→ Problem details
In the data below, find the line that contains "(idx : nat) (ss" and the line that contains "set_by_offset tss (alter". Copy both, plus every line between them, exactly.
(Beginning of Input data)
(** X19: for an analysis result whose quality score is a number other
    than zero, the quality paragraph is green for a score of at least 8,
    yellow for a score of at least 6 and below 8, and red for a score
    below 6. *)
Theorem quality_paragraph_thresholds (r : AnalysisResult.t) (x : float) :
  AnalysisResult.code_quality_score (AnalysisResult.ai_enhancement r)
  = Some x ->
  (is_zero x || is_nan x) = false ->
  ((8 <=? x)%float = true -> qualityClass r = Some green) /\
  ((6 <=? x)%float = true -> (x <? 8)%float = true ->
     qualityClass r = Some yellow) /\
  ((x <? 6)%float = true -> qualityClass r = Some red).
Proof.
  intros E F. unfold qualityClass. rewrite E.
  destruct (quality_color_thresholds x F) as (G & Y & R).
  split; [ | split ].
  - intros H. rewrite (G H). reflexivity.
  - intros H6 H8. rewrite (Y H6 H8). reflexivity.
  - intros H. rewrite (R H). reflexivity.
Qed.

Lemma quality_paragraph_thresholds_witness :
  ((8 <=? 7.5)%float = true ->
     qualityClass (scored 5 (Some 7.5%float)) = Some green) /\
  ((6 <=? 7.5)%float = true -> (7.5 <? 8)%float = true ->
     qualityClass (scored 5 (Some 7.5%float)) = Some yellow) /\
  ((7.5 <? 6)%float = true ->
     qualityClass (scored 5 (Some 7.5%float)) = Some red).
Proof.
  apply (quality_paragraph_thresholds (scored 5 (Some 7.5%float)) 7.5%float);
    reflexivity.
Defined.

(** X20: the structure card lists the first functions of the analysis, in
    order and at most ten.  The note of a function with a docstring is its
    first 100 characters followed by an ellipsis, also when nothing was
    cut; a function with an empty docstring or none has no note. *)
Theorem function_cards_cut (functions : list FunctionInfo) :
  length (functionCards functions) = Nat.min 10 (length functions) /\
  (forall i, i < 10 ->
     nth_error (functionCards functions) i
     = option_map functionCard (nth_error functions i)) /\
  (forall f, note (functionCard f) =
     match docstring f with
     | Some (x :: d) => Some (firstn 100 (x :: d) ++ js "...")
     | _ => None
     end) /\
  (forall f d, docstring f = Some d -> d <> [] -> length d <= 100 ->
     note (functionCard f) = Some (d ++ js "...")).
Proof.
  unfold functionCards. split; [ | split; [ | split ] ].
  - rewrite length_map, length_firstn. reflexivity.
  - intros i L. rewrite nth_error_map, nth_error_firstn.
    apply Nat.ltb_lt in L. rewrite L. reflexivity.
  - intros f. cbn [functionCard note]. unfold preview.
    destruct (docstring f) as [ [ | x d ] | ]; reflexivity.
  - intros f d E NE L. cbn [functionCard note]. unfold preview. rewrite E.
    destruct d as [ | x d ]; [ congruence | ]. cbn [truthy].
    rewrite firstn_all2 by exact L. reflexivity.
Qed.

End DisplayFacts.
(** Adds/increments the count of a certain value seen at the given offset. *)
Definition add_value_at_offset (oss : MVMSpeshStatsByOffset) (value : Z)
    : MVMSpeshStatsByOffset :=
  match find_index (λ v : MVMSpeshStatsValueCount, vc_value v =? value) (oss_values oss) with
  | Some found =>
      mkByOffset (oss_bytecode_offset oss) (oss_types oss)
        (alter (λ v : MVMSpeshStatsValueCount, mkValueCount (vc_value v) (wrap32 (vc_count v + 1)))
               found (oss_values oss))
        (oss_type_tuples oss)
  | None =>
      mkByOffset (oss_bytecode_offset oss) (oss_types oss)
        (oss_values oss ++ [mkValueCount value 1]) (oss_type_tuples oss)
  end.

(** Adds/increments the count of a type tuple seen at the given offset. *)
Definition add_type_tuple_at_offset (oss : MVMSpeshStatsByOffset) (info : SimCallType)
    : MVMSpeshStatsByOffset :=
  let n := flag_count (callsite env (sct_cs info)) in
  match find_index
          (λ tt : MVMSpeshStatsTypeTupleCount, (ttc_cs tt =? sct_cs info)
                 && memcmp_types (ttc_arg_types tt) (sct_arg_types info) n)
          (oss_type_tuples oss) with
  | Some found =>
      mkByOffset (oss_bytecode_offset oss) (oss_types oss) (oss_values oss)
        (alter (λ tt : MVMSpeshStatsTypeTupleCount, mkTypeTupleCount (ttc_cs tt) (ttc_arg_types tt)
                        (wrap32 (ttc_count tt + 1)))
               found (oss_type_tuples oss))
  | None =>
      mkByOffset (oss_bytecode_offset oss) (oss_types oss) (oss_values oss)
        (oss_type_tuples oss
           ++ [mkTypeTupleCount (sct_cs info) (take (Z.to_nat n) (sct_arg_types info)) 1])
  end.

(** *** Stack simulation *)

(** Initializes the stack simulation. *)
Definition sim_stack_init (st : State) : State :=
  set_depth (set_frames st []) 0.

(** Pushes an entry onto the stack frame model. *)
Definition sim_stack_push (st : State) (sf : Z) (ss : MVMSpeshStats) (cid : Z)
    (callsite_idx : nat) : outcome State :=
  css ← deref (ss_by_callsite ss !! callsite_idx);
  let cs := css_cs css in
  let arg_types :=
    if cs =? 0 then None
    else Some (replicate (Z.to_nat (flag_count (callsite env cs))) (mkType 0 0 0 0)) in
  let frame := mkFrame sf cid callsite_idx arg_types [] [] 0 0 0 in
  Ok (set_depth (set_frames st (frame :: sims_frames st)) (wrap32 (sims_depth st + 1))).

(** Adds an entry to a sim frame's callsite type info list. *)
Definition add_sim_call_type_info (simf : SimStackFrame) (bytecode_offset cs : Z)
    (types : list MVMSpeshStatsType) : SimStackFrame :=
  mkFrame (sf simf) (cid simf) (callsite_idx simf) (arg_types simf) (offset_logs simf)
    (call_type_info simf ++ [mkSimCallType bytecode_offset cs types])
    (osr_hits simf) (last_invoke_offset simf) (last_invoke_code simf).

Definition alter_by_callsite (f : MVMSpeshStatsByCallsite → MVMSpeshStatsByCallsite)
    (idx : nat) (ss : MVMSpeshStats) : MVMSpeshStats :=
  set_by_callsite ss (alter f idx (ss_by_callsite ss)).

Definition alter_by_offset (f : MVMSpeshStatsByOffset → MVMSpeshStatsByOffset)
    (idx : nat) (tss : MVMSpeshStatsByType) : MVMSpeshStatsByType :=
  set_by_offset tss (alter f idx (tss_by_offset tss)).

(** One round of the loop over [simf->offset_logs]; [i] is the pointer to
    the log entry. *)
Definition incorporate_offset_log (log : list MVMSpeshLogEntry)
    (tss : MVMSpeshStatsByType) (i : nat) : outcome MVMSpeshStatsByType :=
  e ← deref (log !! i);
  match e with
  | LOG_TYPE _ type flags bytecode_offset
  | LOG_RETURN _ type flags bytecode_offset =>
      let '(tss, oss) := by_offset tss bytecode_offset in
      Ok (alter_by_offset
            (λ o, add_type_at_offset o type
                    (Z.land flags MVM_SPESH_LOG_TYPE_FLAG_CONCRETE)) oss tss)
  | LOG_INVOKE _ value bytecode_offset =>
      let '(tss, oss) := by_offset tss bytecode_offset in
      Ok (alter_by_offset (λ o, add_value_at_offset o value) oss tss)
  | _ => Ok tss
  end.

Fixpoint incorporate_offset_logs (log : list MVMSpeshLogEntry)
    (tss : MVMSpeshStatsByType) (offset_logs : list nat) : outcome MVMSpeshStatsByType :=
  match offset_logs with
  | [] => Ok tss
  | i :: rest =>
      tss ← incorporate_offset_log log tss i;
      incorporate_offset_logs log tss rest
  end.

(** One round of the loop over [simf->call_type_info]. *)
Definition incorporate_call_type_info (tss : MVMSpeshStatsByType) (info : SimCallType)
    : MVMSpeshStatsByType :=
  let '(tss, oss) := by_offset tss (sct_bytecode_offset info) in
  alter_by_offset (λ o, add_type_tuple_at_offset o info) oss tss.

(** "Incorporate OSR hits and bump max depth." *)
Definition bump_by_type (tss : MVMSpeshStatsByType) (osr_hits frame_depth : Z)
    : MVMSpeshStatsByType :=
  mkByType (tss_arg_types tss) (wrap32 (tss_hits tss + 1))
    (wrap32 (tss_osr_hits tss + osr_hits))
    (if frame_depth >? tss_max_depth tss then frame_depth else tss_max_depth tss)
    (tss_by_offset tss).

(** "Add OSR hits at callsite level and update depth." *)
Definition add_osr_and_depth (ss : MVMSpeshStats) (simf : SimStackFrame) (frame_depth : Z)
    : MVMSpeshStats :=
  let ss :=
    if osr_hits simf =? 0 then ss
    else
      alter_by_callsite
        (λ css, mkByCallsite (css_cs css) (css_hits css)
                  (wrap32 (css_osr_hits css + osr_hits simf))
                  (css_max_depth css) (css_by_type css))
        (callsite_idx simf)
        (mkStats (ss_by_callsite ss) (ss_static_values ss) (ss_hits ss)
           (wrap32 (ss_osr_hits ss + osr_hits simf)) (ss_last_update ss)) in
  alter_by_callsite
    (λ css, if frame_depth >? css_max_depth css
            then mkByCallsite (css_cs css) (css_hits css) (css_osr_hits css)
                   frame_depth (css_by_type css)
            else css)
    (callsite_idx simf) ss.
(End of Input data)
→ Result
    (idx : nat) (ss : MVMSpeshStats) : MVMSpeshStats :=
  set_by_callsite ss (alter f idx (ss_by_callsite ss)).

Definition alter_by_offset (f : MVMSpeshStatsByOffset → MVMSpeshStatsByOffset)
    (idx : nat) (tss : MVMSpeshStatsByType) : MVMSpeshStatsByType :=
  set_by_offset tss (alter f idx (tss_by_offset tss)).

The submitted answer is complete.